Your task
Repeat verbatim every line of the material, beginning at the line that holds "Example duration_fraction : ParseDuration" and ending at its last line.
▼▼▼
(* ===== verification/GoFlag.v ===== *)
(** * Command-line flags and durations

    What the configuration packages use of [flag], [strconv] and [time]: the
    parser of a [FlagSet] with string, integer and boolean flags, base-0 integer
    literals, and [time.ParseDuration]. *)

From S2P Require Import Prelude GoError GoString GoNum.
Local Open Scope Z_scope.

(** ** [strconv.ParseInt(s, 0, 64)]: what an integer flag accepts *)

Definition digit_in (base : Z) (c : ascii) : option Z :=
  let n := Z.of_nat (nat_of_ascii c) in
  let d := if decide (48 <= n <= 57) then Some (n - 48)
           else if decide (97 <= n <= 122) then Some (n - 87)
           else if decide (65 <= n <= 90) then Some (n - 55)
           else None in
  match d with
  | Some d => if decide (d < base) then Some d else None
  | None => None
  end.

(** Digits with single underscores between them; [prev] says whether an
    underscore may come next, which is also the case after a base prefix. *)
Fixpoint digits_base (base acc : Z) (prev : bool) (s : string) : option Z :=
  match s with
  | EmptyString => if prev then Some acc else None
  | String c s' =>
      if decide (c = "_"%char) then if prev then digits_base base acc false s' else None
      else match digit_in base c with
           | Some d => digits_base base (acc * base + d) true s'
           | None => None
           end
  end.

(** After a prefix there must be a digit. *)
Definition prefixed (base : Z) (s : string) : option Z :=
  match s with
  | EmptyString => None
  | _ => digits_base base 0 true s
  end.

Definition ParseUint0 (s : string) : option Z :=
  match s with
  | String z (String p s') =>
      if decide (z = "0"%char) then
        if decide (lower_ascii p = "x"%char) then prefixed 16 s'
        else if decide (lower_ascii p = "b"%char) then prefixed 2 s'
        else if decide (lower_ascii p = "o"%char) then prefixed 8 s'
        else digits_base 8 0 true (String p s')
      else digits_base 10 0 false s
  | _ => digits_base 10 0 false s
  end.

Definition ParseInt0 (s : string) : option Z :=
  let '(neg, body) :=
    match s with
    | String "+" s' => (false, s')
    | String "-" s' => (true, s')
    | _ => (false, s)
    end%char in
  match ParseUint0 body with
  | None => None
  | Some un =>
      if neg : bool then if decide (two63 < un) then None else Some (- un)
      else if decide (two63 <= un) then None else Some un
  end.

(** ** [flag.FlagSet] over a record [C] of destinations *)

Record Flag (C : Type) : Type := MkFlag {
  flag_name : string;
  flag_isBool : bool;
  flag_Set : string -> C -> option C;
}.
Arguments MkFlag {C} _ _ _.
Arguments flag_name {C} _.
Arguments flag_isBool {C} _.
Arguments flag_Set {C} _ _ _.

Section FlagSet.
Context {C : Type}.

(** [StringVar], [IntVar] and [BoolVar] *)
Definition StringVar (name : string) (set : string -> C -> C) : Flag C :=
  MkFlag name false (fun v c => Some (set v c)).
Definition IntVar (name : string) (set : Z -> C -> C) : Flag C :=
  MkFlag name false (fun v c => (fun n => set n c) <$> ParseInt0 v).
Definition BoolVar (name : string) (set : bool -> C -> C) : Flag C :=
  MkFlag name true (fun v c => (fun b => set b c) <$> ParseBool v).

Fixpoint lookup_flag (flags : list (Flag C)) (name : string) : option (Flag C) :=
  match flags with
  | [] => None
  | f :: flags => if decide (flag_name f = name) then Some f else lookup_flag flags name
  end.

Definition flag_error (msg : string) : error := ErrNew msg.

(** Split [name=value]; the equals sign cannot come first. *)
Definition split_value (s : string) : string * option string :=
  match s with
  | EmptyString => (s, None)
  | String c rest =>
      match IndexByte rest "="%char with
      | Some i => (String c (string_take i rest), Some (string_drop (S i) rest))
      | None => (s, None)
      end
  end.

(** [Parse]: the destinations, the names that were set, and how it ended. *)
Fixpoint Parse (flags : list (Flag C)) (args : list string) (c : C) (actual : list string) {struct args}
    : outcome error (C * list string) :=
  match args with
  | String m1 (String m2 s2 as s1) :: args =>
      if decide (m1 <> "-"%char) then Ret (c, actual)
      else
        let double := bool_decide (m2 = "-"%char) in
        let name := if double then s2 else s1 in
        if double && bool_decide (s2 = "") then Ret (c, actual)
        else
          match name with
          | EmptyString => Fail (flag_error "bad flag syntax")
          | String n0 _ =>
              if decide (n0 = "-"%char \/ n0 = "="%char) then Fail (flag_error "bad flag syntax")
              else
                let '(name, value) := split_value name in
                match lookup_flag flags name with
                | None =>
                    if decide (name = "help" \/ name = "h") then Fail ErrHelp
                    else Fail (flag_error ("flag provided but not defined: -" +:+ name))
                | Some f =>
                    let set v args :=
                      match flag_Set f v c with
                      | Some c' => Parse flags args c' (name :: actual)
                      | None => Fail (flag_error ("invalid value for flag -" +:+ name))
                      end in
                    match value with
                    | Some v => set v args
                    | None =>
                        if flag_isBool f then set "true" args
                        else match args with
                             | v :: args => set v args
                             | [] => Fail (flag_error ("flag needs an argument: -" +:+ name))
                             end
                    end
                end
          end
  | _ => Ret (c, actual)
  end.

(** [flags.Parse(args)] *)
Definition ParseArgs (flags : list (Flag C)) (args : list string) (c : C)
    : outcome error (C * list string) := Parse flags args c [].
End FlagSet.

(** ** [time.ParseDuration] *)

Definition unit_of (u : string) : option Z :=
  if decide (u = "ns") then Some 1
  else if decide (u = "us" \/ u = String (byte 194) (String (byte 181) "s")
                  \/ u = String (byte 206) (String (byte 188) "s")) then Some 1000
  else if decide (u = "ms") then Some 1000000
  else if decide (u = "s") then Some 1000000000
  else if decide (u = "m") then Some 60000000000
  else if decide (u = "h") then Some 3600000000000
  else None.

(** [leadingInt]: [None] on overflow. *)
Fixpoint leadingInt (x : Z) (s : string) : option (Z * string) :=
  match s with
  | EmptyString => Some (x, s)
  | String c s' =>
      match digit_value c with
      | Some d =>
          if decide (two63 / 10 < x) then None
          else if decide (two63 < x * 10 + d) then None
          else leadingInt (x * 10 + d) s'
      | None => Some (x, s)
      end
  end.

(** [leadingFraction]: the digits past the ones that fit are dropped; [scale] is
    the power of ten, rounded as a [float64] product. *)
Fixpoint leadingFraction (overflow : bool) (x : Z) (scale : spec_float) (s : string)
    : Z * spec_float * string :=
  match s with
  | EmptyString => (x, scale, s)
  | String c s' =>
      match digit_value c with
      | Some d =>
          if overflow || bool_decide ((two63 - 1) / 10 < x) || bool_decide (two63 < x * 10 + d)
          then leadingFraction true x scale s'
          else leadingFraction false (x * 10 + d) (SFmul 53 1024 scale (binary_normalize 53 1024 10 0 false)) s'
      | None => (x, scale, s)
      end
  end.

Fixpoint span_unit (s : string) : string * string :=
  match s with
  | EmptyString => (EmptyString, s)
  | String c s' =>
      if decide (c = "."%char) then (EmptyString, s)
      else match digit_value c with
           | Some _ => (EmptyString, s)
           | None => let '(u, rest) := span_unit s' in (String c u, rest)
           end
  end.

(** [uint64(f)] of a non-negative float: truncation. *)
Definition trunc_float (f : spec_float) : Z :=
  match f with
  | S754_finite false m e => if decide (0 <= e) then Zpos m * 2 ^ e else Zpos m / 2 ^ (- e)
  | _ => 0
  end.

Definition float_of (n : Z) : spec_float := binary_normalize 53 1024 n 0 false.

Fixpoint duration_terms (fuel : nat) (d : Z) (s : string) : option Z :=
  match fuel, s with
  | _, EmptyString => Some d
  | O, _ => None
  | S fuel, String c _ =>
      if decide (c <> "."%char /\ digit_value c = None) then None
      else
        '(v, s1) ← leadingInt 0 s;
        let pre := negb (String.length s =? String.length s1)%nat in
        let '(f, scale, s2, post) :=
          match s1 with
          | String "." s1' =>
              let '(f, scale, s2) := leadingFraction false 0 (float_of 1) s1' in
              (f, scale, s2, negb (String.length s1' =? String.length s2)%nat)
          | _ => (0, float_of 1, s1, false)
          end%char in
        if negb pre && negb post then None
        else
          let '(u, s3) := span_unit s2 in
          unit ← unit_of u;
          if decide (two63 / unit < v) then None
          else
            let v := v * unit + (if decide (0 < f)
              then trunc_float (SFmul 53 1024 (float_of f) (SFdiv 53 1024 (float_of unit) scale)) else 0) in
            if decide (two63 < v) then None
            else if decide (two63 < d + v) then None
            else duration_terms fuel (d + v) s3
  end.

(** Every term takes at least its unit from the text, so the length of the text is
    enough fuel: with more the result is the same. *)
Lemma leadingInt_length x s y s' : leadingInt x s = Some (y, s') -> (String.length s' <= String.length s)%nat.
Proof.
  revert x. induction s as [|c s IH]; intros x; cbn [leadingInt]; [by intros [= _ <-]|].
  destruct (digit_value c) as [d|]; [|by intros [= _ <-]].
  repeat case_decide; try done. intros E%IH. cbn [String.length]. lia.
Qed.

Lemma leadingFraction_length o x sc s : (String.length (leadingFraction o x sc s).2 <= String.length s)%nat.
Proof.
  revert o x sc. induction s as [|c s IH]; intros o x sc; cbn [leadingFraction]; [done|].
  destruct (digit_value c) as [d|]; [|done].
  destruct (_ || _); cbn [String.length]; eapply Nat.le_trans; [apply IH|lia|apply IH|lia].
Qed.

Lemma span_unit_length s u s' : span_unit s = (u, s') ->
  String.length s = (String.length u + String.length s')%nat.
Proof.
  revert u. induction s as [|c s IH]; intros u; cbn [span_unit]; [by intros [= <- <-]|].
  case_decide; [by intros [= <- <-]|]. destruct (digit_value c); [by intros [= <- <-]|].
  destruct (span_unit s) as [u1 s1]. intros [= <- <-]. cbn [String.length]. by rewrite (IH u1 eq_refl).
Qed.

Lemma duration_terms_fuel n m d s : (String.length s <= n)%nat -> (String.length s <= m)%nat ->
  duration_terms n d s = duration_terms m d s.
Proof.
  revert m d s. induction n as [|n IH]; intros m d s Hn Hm.
  { destruct s; [by destruct m|cbn in Hn; lia]. }
  destruct m as [|m]; [destruct s; [done|cbn in Hm; lia]|].
  destruct s as [|c s]; [done|]. cbn [duration_terms]. case_decide; [done|].
  destruct (leadingInt 0 (String c s)) as [[v s1]|] eqn:E1; [|done]. cbn [mbind option_bind].
  apply leadingInt_length in E1.
  set (t := match s1 with String "." s1' => _ | _ => _ end%char).
  assert (Ht : (String.length t.1.2 <= String.length s1)%nat).
  { subst t. destruct s1 as [|c1 s1']; [done|].
    pose proof (leadingFraction_length false 0 (float_of 1) s1') as Hf.
    destruct (leadingFraction false 0 (float_of 1) s1') as [[f scale] s2]. cbn [snd] in Hf.
    destruct c1 as [[] [] [] [] [] [] [] []]; cbn [fst snd String.length]; lia. }
  destruct t as [[[f scale] s2] post]. cbn [fst snd] in Ht. case_match; [done|].
  destruct (span_unit s2) as [u s3] eqn:E3. apply span_unit_length in E3.
  destruct (unit_of u) as [unit|] eqn:Eu; [|done]. cbn [mbind option_bind].
  assert (u <> "") by (by intros ->). assert (0 < String.length u)%nat by (destruct u; [done|cbn; lia]).
  repeat case_decide; try done; apply IH; cbn [String.length] in *; lia.
Qed.

Definition ParseDuration (s : string) : option Z :=
  let '(neg, body) :=
    match s with
    | String "-" s' => (true, s')
    | String "+" s' => (false, s')
    | _ => (false, s)
    end%char in
  if decide (body = "0") then Some 0
  else if decide (body = "") then None
  else
    d ← duration_terms (S (String.length body)) 0 body;
    if neg : bool then Some (- d) else if decide (two63 - 1 < d) then None else Some d.

Example duration_10s : ParseDuration "10s" = Some 10000000000.
Proof. vm_compute. reflexivity. Qed.
Example duration_mixed : ParseDuration "1h15m30.918s" = Some 4530918000000.
Proof. vm_compute. reflexivity. Qed.
Example duration_fraction : ParseDuration "-1.5h" = Some (-5400000000000).
Proof. vm_compute. reflexivity. Qed.
Example duration_bad : ParseDuration "3" = None /\ ParseDuration "1x" = None /\ ParseDuration "." = None.
Proof. vm_compute. done. Qed.
Example int_flag : ParseInt0 "0x1F" = Some 31 /\ ParseInt0 "010" = Some 8 /\ ParseInt0 "1_000" = Some 1000
  /\ ParseInt0 "_1" = None /\ ParseInt0 "-7" = Some (-7) /\ ParseInt0 "0" = Some 0 /\ ParseInt0 "" = None.
Proof. vm_compute. done. Qed.

(** Whatever parses as an integer flag fits an [int]. *)
Lemma digits_base_nonneg base acc prev s z :
  0 <= base -> 0 <= acc -> digits_base base acc prev s = Some z -> 0 <= z.
Proof.
  intros Hb. revert acc prev. induction s as [|c s IH]; intros acc prev Ha; cbn [digits_base].
  - destruct prev; [by intros [= <-]|done].
  - case_decide; [destruct prev; [by apply IH|done]|].
    destruct (digit_in base c) as [d|] eqn:E; [|done]. apply IH.
    unfold digit_in in E. repeat case_decide; simplify_eq; nia.
Qed.

Lemma ParseUint0_nonneg s z : ParseUint0 s = Some z -> 0 <= z.
Proof.
  unfold ParseUint0, prefixed. intros E.
  repeat (case_match; try done); by eapply digits_base_nonneg; [..|exact E].
Qed.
▲▲▲
Output of the exercise
Example duration_fraction : ParseDuration "-1.5h" = Some (-5400000000000).
Proof. vm_compute. reflexivity. Qed.
Example duration_bad : ParseDuration "3" = None /\ ParseDuration "1x" = None /\ ParseDuration "." = None.
Proof. vm_compute. done. Qed.
Example int_flag : ParseInt0 "0x1F" = Some 31 /\ ParseInt0 "010" = Some 8 /\ ParseInt0 "1_000" = Some 1000
  /\ ParseInt0 "_1" = None /\ ParseInt0 "-7" = Some (-7) /\ ParseInt0 "0" = Some 0 /\ ParseInt0 "" = None.
Proof. vm_compute. done. Qed.

(** Whatever parses as an integer flag fits an [int]. *)
Lemma digits_base_nonneg base acc prev s z :
  0 <= base -> 0 <= acc -> digits_base base acc prev s = Some z -> 0 <= z.
Proof.
  intros Hb. revert acc prev. induction s as [|c s IH]; intros acc prev Ha; cbn [digits_base].
  - destruct prev; [by intros [= <-]|done].
  - case_decide; [destruct prev; [by apply IH|done]|].
    destruct (digit_in base c) as [d|] eqn:E; [|done]. apply IH.
    unfold digit_in in E. repeat case_decide; simplify_eq; nia.
Qed.

Lemma ParseUint0_nonneg s z : ParseUint0 s = Some z -> 0 <= z.
Proof.
  unfold ParseUint0, prefixed. intros E.
  repeat (case_match; try done); by eapply digits_base_nonneg; [..|exact E].
Qed.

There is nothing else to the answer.